* **Exercise**: Give again, unaltered, the lines of the listing below that run from the line having "in H as [H|H]" through the line having "match goal with H : Some".

====================

Lemma digest_view n m d :
  as_HailDigest (HMap n m) = Some d -> field m "value" = Some (HBytes (digest_value d)).
Proof.
  intros Hd. unfold as_HailDigest in Hd. cbn [as_record mbind option_bind] in Hd.
  read_fields Hd. injection Hd as <-.
  match goal with H : req m "value" as_bytes = Some _ |- _ =>
    unfold req in H; destruct (field m "value") as [[]|]; try discriminate H;
    cbn in H; by injection H as -> end.
Qed.

Lemma introduction_rules r e b a u :
  envelope_view r e -> authorization_view b a (e_authorization e) ->
  validate_authorization r b a = Ok u -> version_is r 4 = true -> introduction_ok e.
Proof.
  intros Hview Ha Hv V4 i Hi.
  assert (Hv' : forall z, version_is r z = true -> z = 4) by (intros; by eapply version_unique).
  unfold validate_authorization in Hv.
  pose proof (ev_intro _ _ Hview) as Hintro. rewrite Hi in Hintro.
  pose proof (ev_parent _ _ Hview) as Hp.
  pose proof (optional_string _ _ _ (ev_cmid _ _ Hview)) as Hcm.
  pose proof (req_string _ _ _ (ev_from _ _ Hview)) as Hf.
  destruct Ha as [id ->|id -> ?|id epoch -> ?|creator id hash -> Hcr Hcid Hhash];
    repeat match type of Hv with (if jstr_eqb (js ?s) (js ?t) then _ else _) = _ =>
      let c := eval vm_compute in (jstr_eqb (js s) (js t)) in
      change (jstr_eqb (js s) (js t)) with c in Hv; cbv iota in Hv end; valid.
  1-3: exfalso; repeat match goal with
       | H : negb _ && negb _ = false |- _ => apply not_both in H as [H|H]
       | H : version_is _ _ = true |- _ => apply Hv' in H; discriminate
       end.
  unfold Models.optional in Hintro.
  destruct (field r "conversation_introduction") as [h|] eqn:Hin; [|done].
  cbn [is_undefined negb] in Hv. unfold validate_introduction in Hv. rewrite Hin in Hv. valid.
  match goal with H : Some h = Some (HMap ?n' ?m) |- _ => injection H as ->; rename m into intro end.
  apply fmap_Some in Hintro as (j & Hj & Hj'). injection Hj' as ->.
  unfold as_conversation_introduction in Hj. cbn [as_record mbind option_bind] in Hj.
  read_fields Hj. injection Hj as <-. cbn [in_descriptor].
  repeat match goal with H : req intro _ _ = Some _ |- _ => first
    [ unfold req in H; destruct (field intro "descriptor") as [[]|]; try discriminate H;
      cbn in H; injection H as -> | clear H ] end.
  match goal with H : (if (_ <? 1) || _ then _ else _) = Ok _ |- _ =>
    destruct (_ || _) eqn:Hlen in H; [discriminate H|]; injection H as <-;
    apply orb_false_iff in Hlen end.
  match goal with H : strict_eq (field r "from") (field b "creator") = true |- _ =>
    pose proof (string_eq _ _ _ _ Hf Hcr H) as <- end.
  match goal with H : strict_eq (field r "conversation_message_id") _ = true,
    H' : field r "conversation_message_id" = Some (HStr ?s) |- _ =>
    pose proof (string_eq _ _ _ _ H' Hcid H) as ->; rewrite H' in Hcm end.
  exists id, hash. split; [done|]. read_inv. split; [done|]. split.
  { destruct (e_conversation_message_id e); [|done]. cbn in Hcm. by injection Hcm as ->. }
  destruct Hlen as [Hl1 Hl2]. bools. split; [lia|].
  apply digest_view in Hhash.
  match goal with H : every_byte _ _ = true |- _ => by rewrite Hhash in H end.
Qed.

Lemma typed_envelope_rules r n u e :
  validateEnvelope r = Ok u -> as_HailEnvelope (HMap n r) = Some e -> envelope_ok e.
Proof.
  intros Hv He. apply as_envelope_view in He as Hview.
  pose proof (ev_auth _ _ Hview) as Hauth. pose proof (ev_created _ _ Hview) as Hc.
  pose proof (ev_expires _ _ Hview) as Hex.
  unfold validateEnvelope in Hv. valid. read_inv. subst.
  eapply as_authorization_view in Hauth; [|eassumption].
  split_and!.
  - bools. eapply window_rules; [done|eassumption|lia|lia].
  - by eapply reply_rules.
  - by eapply authorization_rules.
  - intros i Hi.
    destruct (version_is r 4) eqn:V4; [by eapply introduction_rules|].
    assert (Habs : is_undefined (field r "conversation_introduction") = true).
    { match goal with H : exactKeys r _ _ _ = _ |- _ =>
        eapply (exactKeys_absent _ _ _ _ _ "conversation_introduction"); [exact H|] end.
      by destruct (version_is r 3). }
    pose proof (ev_intro _ _ Hview) as Hin. read_inv. congruence.
  - eapply parent_rules; [done|eassumption|eassumption| |eassumption].
    by intros -> ->.
Qed.
End envelope_rules.

(** ** Ascending lists *)

(** A loop that compares each key with the previous one, starting from the empty text, accepts
    only strictly ascending keys. *)
Lemma ascending_loop (f : nat -> hvalue -> jstr -> M jstr) (key : hvalue -> option jstr) :
  (forall i v p p', f i v p = Ok p' -> key v = Some p' /\ jstr_lt p p') ->
  forall l i p, ifoldM i l [] f = Ok p ->
  exists ks, mapM key l = Some ks /\ StronglySorted jstr_lt ks.
Proof.
  intros Hf l i p Hl.
  set (Q := fun seen prev => exists ks, mapM key seen = Some ks /\
    StronglySorted jstr_lt ks /\ Forall (fun k => k = prev \/ jstr_lt k prev) ks).
  assert (HQ : Q ([] ++ l) p); [|by destruct HQ as (ks & Hk & Hs & _); exists ks].
  revert Hl. apply ifoldM_invariant; [|by exists []; repeat constructor].
  intros j v s s' seen (ks & Hk & Hs & Hle) Hstep. apply Hf in Hstep as [Hv Hlt].
  assert (Hall : Forall (fun k => jstr_lt k s') ks).
  { eapply Forall_impl; [exact Hle|]. intros k [->|Hk']; [done|]. by trans s. }
  exists (ks ++ [s']). split.
  { apply mapM_Some_2. apply mapM_Some_1 in Hk. apply Forall2_app; [done|]. by repeat constructor. }
  split.
  - clear Hk Hle. induction Hs as [|k ks Hks IH Hk]; simpl; [by repeat constructor|].
    apply Forall_cons in Hall as [Hk' Hall]. constructor; [by apply IH|].
    apply Forall_app. by repeat constructor.
  - apply Forall_app. split; [|by repeat constructor; left].
    eapply Forall_impl; [exact Hall|]. by right.
Qed.

(** ** Conversations *)

Definition conversation_ok (c : HailConversation) : Prop :=
  StronglySorted jstr_lt (cv_participants c) /\
  cv_from c ∈ cv_participants c /\
  (3 <= length (cv_participants c) <= 101)%nat /\
  0 <= cv_created_at c < cv_admission_until c /\
  cv_admission_until c <= cv_created_at c + 604800.

Lemma conversation_rules_record r n u c :
  validateConversation r = Ok u -> as_HailConversation (HMap n r) = Some c -> conversation_ok c.
Proof.
  intros Hv Hc. unfold validateConversation in Hv. valid.
  unfold as_HailConversation in Hc. cbn [as_record mbind option_bind] in Hc. read_fields Hc.
  injection Hc as <-. read_inv.
  match goal with H : ifoldM _ _ _ conversation_member = _ |- _ =>
    apply (ascending_loop _ as_string) in H as (ks & Hks & Hsorted) end.
  2: { intros i v p p' Hs. unfold conversation_member in Hs. valid. simplify_eq.
       split; [done|]. by apply jstr_le_false. }
  match goal with H : as_list as_string (HArr _) = Some ?l |- _ =>
    unfold as_list in H; rewrite Hks in H; injection H as <- end.
  assert (Hlen := Forall2_length _ _ _ (mapM_Some_1 _ _ _ Hks)).
  subst. unfold conversation_ok. cbn. bools. split_and!; try done; try lia.
  match goal with H : existsb _ _ = true |- _ => apply existsb_exists in H as (m & Hin & Heq) end.
  unfold strict_eq in Heq. destruct m; try done. apply jstr_eqb_eq in Heq as ->.
  apply list_elem_of_In, list_elem_of_lookup in Hin as [j Hj].
  apply mapM_Some_1 in Hks. eapply Forall2_lookup_l in Hks as (k & Hk & Hkk); [|exact Hj].
  injection Hkk as ->. by eapply list_elem_of_lookup_2.
Qed.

====================

* **Result**:
       | H : negb _ && negb _ = false |- _ => apply not_both in H as [H|H]
       | H : version_is _ _ = true |- _ => apply Hv' in H; discriminate
       end.
  unfold Models.optional in Hintro.
  destruct (field r "conversation_introduction") as [h|] eqn:Hin; [|done].
  cbn [is_undefined negb] in Hv. unfold validate_introduction in Hv. rewrite Hin in Hv. valid.
  match goal with H : Some h = Some (HMap ?n' ?m) |- _ => injection H as ->; rename m into intro end.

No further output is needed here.